Unit benchmarks in libcudf are written using NVBench. While many existing benchmarks are written using Google Benchmark, new benchmarks should use NVBench.
The NVBench library is similar to Google Benchmark, but has several quality of life improvements when doing GPU benchmarking such as displaying the fraction of peak memory bandwidth achieved and details about the GPU hardware.
Both NVBench and Google Benchmark provide many options for specifying ranges of parameters to
benchmark, as well as to control the time unit reported, among other options. Refer to existing
benchmarks in cpp/benchmarks
to understand the options.
The naming of unit benchmark directories and source files should be consistent with the feature
being benchmarked. For example, the benchmarks for APIs in copying.hpp
should live in
cpp/benchmarks/copying
. Each feature (or set of related features) should have its own
benchmark source file named <feature>.cu/cpp
. For example, cpp/src/copying/scatter.cu
has
benchmarks in cpp/benchmarks/copying/scatter.cu
.
In the interest of improving compile time, whenever possible, test source files should be .cpp
files because nvcc
is slower than gcc
in compiling host code. Note that thrust::device_vector
includes device code, and so must only be used in .cu
files. rmm::device_uvector
,
rmm::device_buffer
and the various column_wrapper
types described in Testing
can be used in .cpp
files, and are therefore preferred in test code over thrust::device_vector
.
CUDA computations and operations like copies are typically asynchronous with respect to host code,
so it is important to carefully synchronize in order to ensure the benchmark timing is not stopped
before the feature you are benchmarking has completed. An RAII helper class cuda_event_timer
is
provided in cpp/benchmarks/synchronization/synchronization.hpp
to help with this. This class
can also optionally clear the GPU L2 cache in order to ensure cache hits do not artificially inflate
performance in repeated iterations.
For generating benchmark input data, helper functions are available at cpp/benchmarks/common/generate_input.hpp. The input data generation happens on device, in contrast to any column_wrapper
where data generation happens on the host.
create_sequence_table
can generate sequence columns starting with value 0 in first row and increasing by 1 in subsequent rows.create_random_column
can generate a column filled with random data. The random data parameters are configurable.create_random_table
can generate a table of columns filled with random data. The random data parameters are configurable.
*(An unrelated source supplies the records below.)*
(** ** Typed sessions *)

(** A session of a flow names only steps of the flow, and none once it is complete. *)
Record session_typed (f : AuthenticationFlow) (s : FlowSession) : Prop := {
  st_flow : fs_flowId s = af_id f;
  st_current id : fs_currentStepId s = Some id -> id ∈ map step_id (af_steps f);
  st_completed id : id ∈ fs_completedStepIds s -> id ∈ map step_id (af_steps f);
  st_complete : fs_complete s = true -> fs_currentStepId s = None
}.

Section Sessions.
Context {E : Env}.
Variable f : AuthenticationFlow.

Lemma own_step_id step : step ∈ af_steps f -> step_id step ∈ map step_id (af_steps f).
Proof. intros H. apply list_elem_of_In, in_map. by apply list_elem_of_In. Qed.

Lemma sorted_step_id step : step ∈ sorted_steps f -> step_id step ∈ map step_id (af_steps f).
Proof. intros H. apply own_step_id. by apply (elem_of_sort_by step_order). Qed.

Lemma applicable_step_id pre steps context id :
  sorted_steps f = pre ++ steps -> option_map step_id (firstApplicableStep steps context) = Some id ->
  id ∈ map step_id (af_steps f).
Proof.
  intros Heq Hid. destruct (firstApplicableStep steps context) as [n|] eqn:Hn; [|done]. injection Hid as <-.
  apply sorted_step_id. rewrite Heq. apply firstApplicableStep_elem in Hn. set_solver.
Qed.

Lemma run_getNextStep_typed session current w next w' id :
  flow_of session w = Some f -> run (getNextStep (fs_flowId session) current (fs_context session)) w = (inr next, w') ->
  option_map step_id next = Some id -> id ∈ map step_id (af_steps f).
Proof.
  unfold flow_of, getNextStep. intros Hf Hr. apply run_bind_inr in Hr as (f' & w1 & [-> Hf']%run_find_flow_inr & Hr).
  assert (f' = f) as -> by congruence. destruct current as [current|].
  - destruct (steps_after current (sorted_steps f)) as [r|] eqn:Hs; [|done]. injection Hr as <- <-.
    apply steps_after_elem in Hs as (pre & s & Heq & _).
    apply (applicable_step_id (pre ++ [s])). by rewrite <- app_assoc.
  - injection Hr as <- <-. by apply (applicable_step_id []).
Qed.

Lemma run_startFlow_typed session w s first w' :
  flow_of session w = Some f -> session_typed f session -> fs_complete session = false ->
  run (startFlow session) w = (inr (s, first), w') -> session_typed f s.
Proof.
  unfold startFlow. intros Hf [Hid Hcur Hdone _] Hc Hr. apply run_bind_inr in Hr as (next & w1 & Hn & Hr).
  injection Hr as <- _ _. split; simpl; try done.
  - intros id. by apply (run_getNextStep_typed _ _ _ _ _ id Hf Hn).
  - congruence.
Qed.

Definition outcome_typed (s : FlowSession) (r : exc + StepResult) : Prop :=
  session_typed f s /\
  forall res id, r = inr res -> sr_nextStepId res = Some id -> id ∈ map step_id (af_steps f).

Lemma typed_set_current s id :
  session_typed f s -> fs_complete s = false -> id ∈ map step_id (af_steps f) -> session_typed f (set_current (Some id) s).
Proof. intros [Hid Hcur Hdone _] Hc Hin. split; simpl; try done; [by intros ? [= <-]|congruence]. Qed.

Lemma run_advanceSession_typed session step data w s r w' :
  flow_of session w = Some f -> session_typed f session -> fs_complete session = false -> step ∈ af_steps f ->
  run (advanceSession session step data) w = (inr (s, r), w') -> outcome_typed s r.
Proof.
  unfold advanceSession. cbv zeta. intros Hf [Hid Hcur Hdone _] Hc Hstep Hr.
  assert (Hpush : forall id, id ∈ fs_completedStepIds session ++ [step_id step] -> id ∈ map step_id (af_steps f)).
  { intros id [H|H]%elem_of_app; [by apply Hdone|]. apply list_elem_of_singleton in H as ->. by apply own_step_id. }
  apply run_bind_inr in Hr as (o & w1 & Ho%run_attempt_inr & Hr). destruct o as [e|next]; injection Hr as <- <- _.
  - split; [|done]. split; simpl; try done. congruence.
  - assert (Hnext : forall id, option_map step_id next = Some id -> id ∈ map step_id (af_steps f)).
    { intros id. by apply (run_getNextStep_typed (push_completed (step_id step) session) _ _ _ _ id Hf Ho). }
    split; [|intros res id [= <-]; apply Hnext]. split; simpl; try done. by destruct next.
Qed.

Lemma fallback_typed session step message :
  valid_steps (af_steps f) -> session_typed f session -> fs_complete session = false -> step ∈ af_steps f ->
  truthy (step_fallbackStepId step) = true ->
  let fallback := step_fallbackStepId step ?? EmptyString in
  let out := failed_step (set_current (Some fallback) session) step fallback message in
  outcome_typed out.1 out.2.
Proof.
  cbv zeta. intros Hv Ht Hc Hstep Hfb. destruct (step_fallbackStepId step) as [fb|] eqn:Hs; [|done].
  apply truthy_Some in Hfb. assert (Hin : fb ∈ map step_id (af_steps f)) by by apply (vs_fallbacks _ Hv step).
  split; [by apply typed_set_current|]. by intros res id [= <-] [= <-].
Qed.

Lemma run_executeStep_elem session id w d w' :
  flow_of session w = Some f -> run (executeStep (fs_flowId session) id (fs_context session)) w = (inr d, w') ->
  w' = w /\ sd_step d ∈ af_steps f.
Proof.
  unfold flow_of, executeStep. intros Hf Hr. apply run_bind_inr in Hr as (f' & w1 & [-> Hf']%run_find_flow_inr & Hr).
  assert (f' = f) as -> by congruence.
  destruct (List.find (fun s => step_id s === id) (af_steps f)) as [step|] eqn:Hs; [|done]. injection Hr as <- <-.
  by apply find_elem in Hs as [? _].
Qed.

(** A dispatched step changes at most who the user is and the context. *)
Lemma run_dispatchStep_typed step c session realm w s out w' :
  session_typed f session -> run (dispatchStep step c session realm) w = (inr (s, out), w') ->
  session_typed f s /\ fs_complete s = fs_complete session.
Proof.
  unfold dispatchStep, handlePasswordStep, handleTotpStep, handleWebAuthnStep. cbv zeta. intros [H1 H2 H3 H4] Hr.
  run_inv; try done. by repeat case_match; simplify_eq.
Qed.
End Sessions.

(** A session stays well typed: whatever step the caller names, whatever credentials
    it sends and however the call ends, exceptions included, [processStep] leaves a
    session whose current step and completed steps are steps of its flow, with no
    current step once it is complete, and the step it announces next exists. *)
Theorem session_stays_typed {E : Env} f session stepId credentials realm w s r w' :
  valid_flows w -> flow_of session w = Some f -> session_typed f session ->
  run (processStep session stepId credentials realm) w = (inr (s, r), w') ->
  session_typed f s /\
  (forall res id, r = inr res -> sr_nextStepId res = Some id -> id ∈ map step_id (af_steps f)).
Proof.
  unfold processStep. intros Hv Hf Ht Hr. destruct (fs_complete session) eqn:Hc; [by injection Hr as <- <- _|].
  apply run_bind_inr in Hr as (o & w1 & Ho%run_attempt_inr & Hr). destruct o as [e|d]; [by injection Hr as <- <- _|].
  apply run_executeStep_inr in Ho as Hid. destruct Hid as [_ <-].
  apply (run_executeStep_elem f) in Ho as [-> Hstep]; [|done]. cbv zeta in Hr.
  assert (Hvf : valid_steps (af_steps f)) by (apply Hv; by apply find_elem in Hf as [? _]).
  destruct (sd_skipped d); [by apply (run_advanceSession_typed f) in Hr|].
  apply run_bind_inr in Hr as (o & w1 & Ho%run_attempt_inr & Hr). destruct o as [e|[s1 [[] data]]].
  - assert (Hend : (session, inl e) = (s, r) \/
      truthy (step_fallbackStepId (sd_step d)) = true /\
      failed_step (set_current (Some (step_fallbackStepId (sd_step d) ?? EmptyString)) session) (sd_step d)
        (step_fallbackStepId (sd_step d) ?? EmptyString) "Step failed; redirected to fallback" = (s, r)).
    { destruct e; try (injection Hr as <- <- _; by left);
        (destruct (truthy (step_fallbackStepId (sd_step d))); [right|left]; [split; [done|]|]; cbn [run] in Hr; congruence). }
    destruct Hend as [[= <- <-]|[Hfb Heq]]; [by split|].
    pose proof (fallback_typed f session (sd_step d) "Step failed; redirected to fallback" Hvf Ht Hc Hstep Hfb) as Hout.
    cbv zeta in Hout. rewrite Heq in Hout. exact Hout.
  - pose proof (run_frame _ _ _ _ _ (dispatchStep_footprint dispatch_tables (sd_step d) credentials session realm eq_refl) Ho)
      as [Hrows _].
    apply run_dispatchStep_typed with (f := f) in Ho as [Ht1 Hc1]; [|done]. rewrite Hc in Hc1.
    apply (run_advanceSession_typed f) in Hr; try done. unfold flow_of. rewrite (st_flow _ _ Ht1).
    rewrite <- (st_flow _ _ Ht), Hrows; [done|]. set_solver.
  - apply run_dispatchStep_typed with (f := f) in Ho as [Ht1 Hc1]; [|done]. rewrite Hc in Hc1.
    destruct (truthy (step_fallbackStepId (sd_step d))) eqn:Hfb.
    + pose proof (fallback_typed f s1 (sd_step d) "Step verification failed; redirected to fallback" Hvf Ht1 Hc1 Hstep Hfb) as Hout.
      cbv zeta in Hout. cbn [run] in Hr. injection Hr as <- <- _. exact Hout.
    + injection Hr as <- <- _. split; [done|]. intros res id [= <-] [= <-]. by apply own_step_id.
Qed.

Lemma mfa_flow_valid : valid_steps (af_steps mfa_flow).
Proof. destruct (run_validateSteps_inr (af_steps mfa_flow) world1 world1 eq_refl) as (H1 & H2 & H3 & H4). by split. Qed.

Example session_stays_typed_witness :
  session_typed mfa_flow (processed mfa_flow "step-password" alice_password).1 /\
  fs_currentStepId (processed mfa_flow "step-password" alice_password).1 = Some "step-totp".
Proof.
  split; [|vm_compute; reflexivity].
  refine (proj1 (session_stays_typed (E:=test_env) mfa_flow (started mfa_flow) "step-password" alice_password realm0
                   (flow_world mfa_flow) _ (processed mfa_flow "step-password" alice_password).2
                   (run (processStep (E:=test_env) (started mfa_flow) "step-password" alice_password realm0)
                      (flow_world mfa_flow)).2 _ _ _ _)).
  - intros f Hf. vm_compute in Hf. apply list_elem_of_singleton in Hf as ->. apply mfa_flow_valid.
  - vm_compute. reflexivity.
  - apply (run_startFlow_typed mfa_flow (createSession "flow-1" "realm-1" []) (flow_world mfa_flow) _
             (Some (default_step "step-password" "password" 1)) (flow_world mfa_flow));
      [vm_compute; reflexivity | | reflexivity | vm_compute; reflexivity].
    split; [reflexivity | done | by intros id ?%not_elem_of_nil | done].
  - vm_compute. reflexivity.
Defined.

(** ** One default flow *)

Definition one_default (w : World) : Prop :=
  forall f g, f ∈ rows TAuthenticationFlow w -> g ∈ rows TAuthenticationFlow w ->
    af_realmId f = af_realmId g -> af_isDefault f = true -> af_isDefault g = true -> af_id f = af_id g.

(** The rows of the flows afterwards are rows from before, of which some have lost
    their default flag. *)
Definition fewer_defaults (w w' : World) : Prop :=
  forall f, f ∈ rows TAuthenticationFlow w' ->
    exists f0, f0 ∈ rows TAuthenticationFlow w /\ af_id f = af_id f0 /\ af_realmId f = af_realmId f0 /\
      (af_isDefault f = true -> af_isDefault f0 = true).

#[export] Instance fewer_defaults_preorder : PreOrder fewer_defaults.
Proof.
  split; [intros w f Hf; by exists f|]. intros w1 w2 w3 H1 H2 f (g & Hg & -> & -> & Hd)%H2.
  destruct (H1 g Hg) as (h & Hh & -> & -> & Hd'). exists h. split_and!; auto.
Qed.

Lemma fewer_one_default w w' : fewer_defaults w w' -> one_default w -> one_default w'.
Proof.
  intros Hf H f g (f0 & Hf0 & -> & -> & Hd)%Hf (g0 & Hg0 & -> & -> & Hd')%Hf Hr Hdf Hdg. auto.
Qed.

Section Default.
Context {E : Env}.

(** After the flag is cleared only the excluded flow is a default of the realm. *)
Lemma run_clearDefaultFlag realmId excludeId w o w' :
  run (clearDefaultFlag realmId excludeId) w = (o, w') ->
  fewer_defaults w w' /\
  (o = inr tt -> forall f, f ∈ rows TAuthenticationFlow w' -> af_realmId f = realmId -> af_isDefault f = true ->
     exists id, excludeId = Some id /\ af_id f = id).
Proof.
  unfold clearDefaultFlag. rewrite run_bind. unfold update_many. rewrite run_prisma.
  destruct (w_db_up w); [|intros [= <- <-]; by split]. intros [= <- <-].
  split; unfold fewer_defaults; setoid_rewrite rows_with_rows_eq.
  - intros f (f0 & -> & Hf)%list_elem_of_fmap. exists f0. by destruct (_ && _).
  - intros _ f (f0 & -> & Hf)%list_elem_of_fmap. case_match eqn:Hc; [done|]. intros Hr Hd.
    rewrite Hr, Hd, bool_decide_eq_true_2 in Hc by done. simpl in Hc. apply negb_false_iff, andb_true_iff in Hc as [He Hid].
    destruct excludeId as [id|]; [|done]. exists id. by apply bool_decide_eq_true in Hid.
Qed.
Lemma run_read_bind {B C} (f : World -> B) (k : B -> M C) w o w' :
  run (bind (query f) k) w = (o, w') ->
  ((exists e, o = inl e) /\ w' = w) \/ (w_db_up w = true /\ run (k (f w)) w = (o, w')).
Proof.
  rewrite run_bind. unfold query. rewrite run_prisma. destruct (w_db_up w); [by right|].
  intros [= <- <-]. left. split; [by eexists|done].
Qed.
In general, we should benchmark all features over a range of data sizes and types, so that we can catch regressions across libcudf changes. However, running many benchmarks is expensive, so ideally we should sample the parameter space in such a way to get good coverage without having to test exhaustively.
A rule of thumb is that we should benchmark with enough data to reach the point where the algorithm reaches its saturation bottleneck, whether that bottleneck is bandwidth or computation. Using data sets larger than this point is generally not helpful, except in specific cases where doing so exercises different code and can therefore uncover regressions that smaller benchmarks will not (this should be rare).